Marge Piercy will be participating in the panel GENDER, POWER, AND AUTHORITARIANISM IN THE DYSTOPIAN AGE at the PEN World Voices Festival: Gender and Power on May 4, 2017. The event will take place at the New School Auditorium at 6:30pm.

When did being a writer begin to inform your sense of identity?

When I was 15, my grandmother, who had given me unconditional love and also my sense of Judaism, died. What the rabbi said at her funeral made me angry, for it had nothing to do with who she was or her hard life. My parents sold the little asbestos house we lived in to a black doctor, and although the neighborhood was predominantly black, the boy next door who had been my on and off boyfriend poisoned my cat in revenge. He died horribly. We moved to a house my mother turned into a rooming house, and I had for the first time in my life a private room with the door that shut. Even though it was unheated, I loved it. Just before we moved, a friend of mine died of a heroin overdose. We had been close. Her pimp had hooked her to keep her whoring for him. All of these events bombarded me, and I began to write poetry seriously in an effort to make sense of my life. Shortly after that I also began to write fiction. The first story I wrote was about a couple who was renting a room from us. She miscarried and was devastated. Writing worked for me as a way of examining my life and the life of those around me that were nothing like the lives we heard about in school or saw on TV or in the movies. So at 15, I decided I was a writer.

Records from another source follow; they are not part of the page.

Lemma Revoke_Inv ord d prizeNo rs : Inv d → Inv (Revoke ord d prizeNo rs).1.
Proof.
  intros [Hk Hw].
  destruct (Revoke ord d prizeNo rs) as [d' [e|]] eqn:E.
  { pose proof (Revoke_failure_unchanged ord d prizeNo rs) as H.
    rewrite E in H. simpl in *. by rewrite H. }
  apply Revoke_success_inv in E as (ws & m & [_ Hws] & Hm & ->).
  destruct (revoked_slice ord rs ws m Hm) as (Hnd & Hel & _).
  split; [done|]. simpl. apply winnersDisjoint_insert; [done..|].
  intros q l' x y Hq Hl' Hx Hy. destruct Hw as [_ Hw].
  eapply (Hw prizeNo q); [done..| |done]. by apply Hel.
Qed.

Lemma Redraw_Inv ord rnd d prizeNo amount :
  Inv d → Inv (Redraw ord rnd d prizeNo amount).1.
Proof.
  intros [Hk Hw].
  destruct (Redraw ord rnd d prizeNo amount) as [d' [new [e|]]] eqn:E.
  { pose proof (Redraw_failure_unchanged ord rnd d prizeNo amount) as H.
    rewrite E in H. simpl in *. by rewrite H. }
  apply Redraw_success_inv in E
    as (pz & ws & _ & _ & Hws & _ & -> & Hsub & _).
  split; [done|]. simpl. apply winnersDisjoint_insert; [done| |].
  - rewrite fmap_app. apply NoDup_app. split_and!.
    + destruct Hw as [Hw _]. by eapply Hw.
    + intros k (y & -> & Hy)%list_elem_of_fmap (x & Heq & Hx)%list_elem_of_fmap.
      by eapply (sample_fresh ord d prizeNo new prizeNo ws x y).
    + eapply NoDup_of_submseteq; [by apply fmap_submseteq|].
      by apply availableParticipants_NoDup.
  - intros q l' x y Hq Hl' [Hx|Hx]%elem_of_app Hy.
    + destruct Hw as [_ Hw]. by eapply (Hw prizeNo q).
    + by eapply sample_fresh.
Qed.

Lemma step_Inv d o : wfOp o → Inv d → Inv (step d o).
Proof.
  intros Ho [Hk Hw].
  destruct o as [no nm amount desc|r|r|ord rnd p|ord p rs|ord rnd p a|p| |r];
    simpl.
  - done.
  - destruct (LoadPrizesCSV_frame d r) as (_ & Hp & Hws).
    split; [by rewrite Hp | by rewrite Hws].
  - destruct (LoadParticipantsCSV_frame d r) as (_ & _ & Hws).
    split; [by apply LoadParticipantsCSV_keyed | by rewrite Hws].
  - by apply Draw_Inv.
  - by apply Revoke_Inv.
  - by apply Redraw_Inv.
  - split; [done|]. simpl. apply winnersDisjoint_insert; [done|constructor|].
    intros q l' x y _ _ Hx. by apply elem_of_nil in Hx.
  - split; [done | apply winnersDisjoint_empty].
  - unfold Load. destruct r as [e|data]; [done|].
    destruct (decide _); [done|]. exact Ho.
Qed.

Lemma run_Inv d ops : Forall wfOp ops → Inv d → Inv (run d ops).
Proof.
  revert d. induction ops as [|o ops IH]; intros d Hops Hd; [done|].
  apply Forall_cons in Hops as [Ho Hops]. simpl. by apply IH, step_Inv.
Qed.

Lemma New_Inv nm : Inv (New nm).
Proof. split; [apply map_Forall_empty | apply winnersDisjoint_empty]. Qed.

(** A test that computes: no id twice among all winners. *)
Lemma winnersDisjoint_of_NoDup ws : NoDup (winnerIDs ws) → winnersDisjoint ws.
Proof.
  unfold winnerIDs. intros Hnd. split.
  - intros p l Hl.
    rewrite <- (map_to_list_delete ws p l Hl) in Hnd.
    rewrite bind_cons, fmap_app in Hnd. simpl in Hnd.
    by apply NoDup_app in Hnd as [? _].
  - intros p1 p2 l1 l2 x y Hne Hl1 Hl2 Hx Hy Heq.
    rewrite <- (map_to_list_delete ws p1 l1 Hl1) in Hnd.
    rewrite <- (map_to_list_delete (delete p1 ws) p2 l2) in Hnd
      by (by rewrite lookup_delete_ne).
    rewrite !bind_cons, !fmap_app in Hnd. simpl in Hnd.
    apply NoDup_app in Hnd as (_ & Hdis & _).
    apply (Hdis (ID x)); [by apply list_elem_of_fmap_2|].
    apply elem_of_app. left. rewrite Heq. by apply list_elem_of_fmap_2.
Qed.

(** ** Save and Load *)

Lemma Load_accepts d data :
  sprintfX (computeWinnersHash (default ∅ (sdWinners data)))
  = sdChecksum data →
  Load d (ReadOk data)
  = (mkLottery (name d) (default ∅ (sdPrizes data))
               (default ∅ (sdParticipants data))
               (default ∅ (sdWinners data)), None).
Proof. intros Hc. unfold Load. by destruct (decide _). Qed.

Lemma Load_rejects d data :
  sprintfX (computeWinnersHash (default ∅ (sdWinners data)))
  ≠ sdChecksum data →
  Load d (ReadOk data) = (d, Some ErrChecksum).
Proof. intros Hc. unfold Load. by destruct (decide _). Qed.

(** Save then Load reproduces the three maps (a decoder that reads back
    what the encoder wrote yields the record that was encoded). *)
Lemma Load_Save d0 d tm :
  Load d (ReadOk (Save d0 tm))
  = (mkLottery (name d) (prizes d0) (participants d0) (winners d0), None).
Proof. by apply Load_accepts. Qed.

Lemma wfRecord_Save d tm : Inv d → wfRecord (Save d tm).
Proof. done. Qed.

(** C1, as stated, fails: [Load] checks the checksum of the record's
    winners and nothing else.  A record in which Ann wins prize 1 and
    prize 2, with the checksum of exactly these winners, is accepted by a
    fresh session, and in the state reached Ann is a winner of two
    prizes. *)
Lemma winner_disjointness_counterexample :
  reachable (Load (New "demo") (ReadOk demo_double)).1 ∧
  (Load (New "demo") (ReadOk demo_double)).2 = None ∧
  winners (Load (New "demo") (ReadOk demo_double)).1 !! 1 = Some [demo_A] ∧
  winners (Load (New "demo") (ReadOk demo_double)).1 !! 2 = Some [demo_A] ∧
  ¬ winnersDisjoint (winners (Load (New "demo") (ReadOk demo_double)).1).
Proof.
  split.
  { apply (reachable_step (New "demo") (OpLoad (ReadOk demo_double))).
    constructor. }
  split; [vm_compute; reflexivity|].
  split; [vm_compute; reflexivity|].
  split; [vm_compute; reflexivity|].
  intros [_ Hdis].
  apply (Hdis 1 2 [demo_A] [demo_A] demo_A demo_A).
  - lia.
  - vm_compute. reflexivity.
  - vm_compute. reflexivity.
  - left.
  - left.
  - reflexivity.
Qed.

Whose work would you like to steal without attribution or consequences?

I would gladly swipe Adrienne Rich’s middle period work or Lucille Clifton’s opus.

Obsessions are influences—what are yours?  

Words, of course. Poetry more than fiction. The search for love and acceptance that ruled my early life. Cats, who have shared my life and still do so. Working for justice, freedom, and equality. Fighting oppression. Still trying to understand my life and those of the people around me and in other times and places: trying to answer in my historical novels, how the hell did we get here? In my speculative fiction novels, where are we headed and do we want to go there?

What’s the most daring thing you’ve ever put into words?

How I aborted myself at 18. I wrote about in the novel Braided Lives and also in my memoir Sleeping with Cats. I might add that whenever I read the “Rape Poem” at a public reading, at least a couple of men walk out. Also true of either sex when I read “Right to Life” or “A Day in the Life”—pro-choice poems.

Where is your favorite place to write?  

In my office. I never go away to write. When I’m on the road, I rarely do more than make an occasional note. When I’ve had to do a residency, I can write poems, but not usually fiction. Here, I have my computer, my books, my good chair, my privacy, and my silence when I need it—plus my love who gives me constant support as I do him, my friends, our garden that gives us healthy organic food, and our cats who give me amusement and affection.

What is the responsibility of the writer?  

The same as any other citizen—to pay attention to what’s happening, to recognize myself as an agent in history, and to fight against what I think is wrong and for what I feel should happen. I use my writing, my body, my time, what money I can spare, my willingness to take risks to try to change what needs changing.  

While the notion of the public intellectual has fallen out of fashion, do you believe writers have a collective purpose?

Not a collective purpose. Some writers support the status quo. Some fight it. Some prefer to ignore it. I have a common purpose with many writers around the world, but not with writers per se.

When, if ever, is censorship acceptable?  

Even very dangerous books are worth reading, if only to know my enemy. I don’t think anybody has the right to censor another person’s ideas—you just fight them when they’re dangerous or demeaning. This is a time when fighting prejudice and inequality is more important than ever.

Have you ever been arrested? Care to discuss?

They never got me into a paddy wagon. I was rescued each time by fellow demonstrators. I was gassed several times. Under the Freedom of Information Act, I found my FBI files mostly fiction. The CIA files were far more accurate. The FBI seemed to rely on sleazy informants who were writing reports for money.  

What book would you send to the leader of a government that imprisons writers?

I think the people who are making 1984 a best seller have a good sense of that. For a preview of where we seem to be headed, I would recommend my own He, She and It.

Marge Piercy is a poet, essayist, and novelist. Her latest book of poetry—Made in Detroit, published by Knopf—is also her 19th. Piercy’s work has been translated into 21 languages.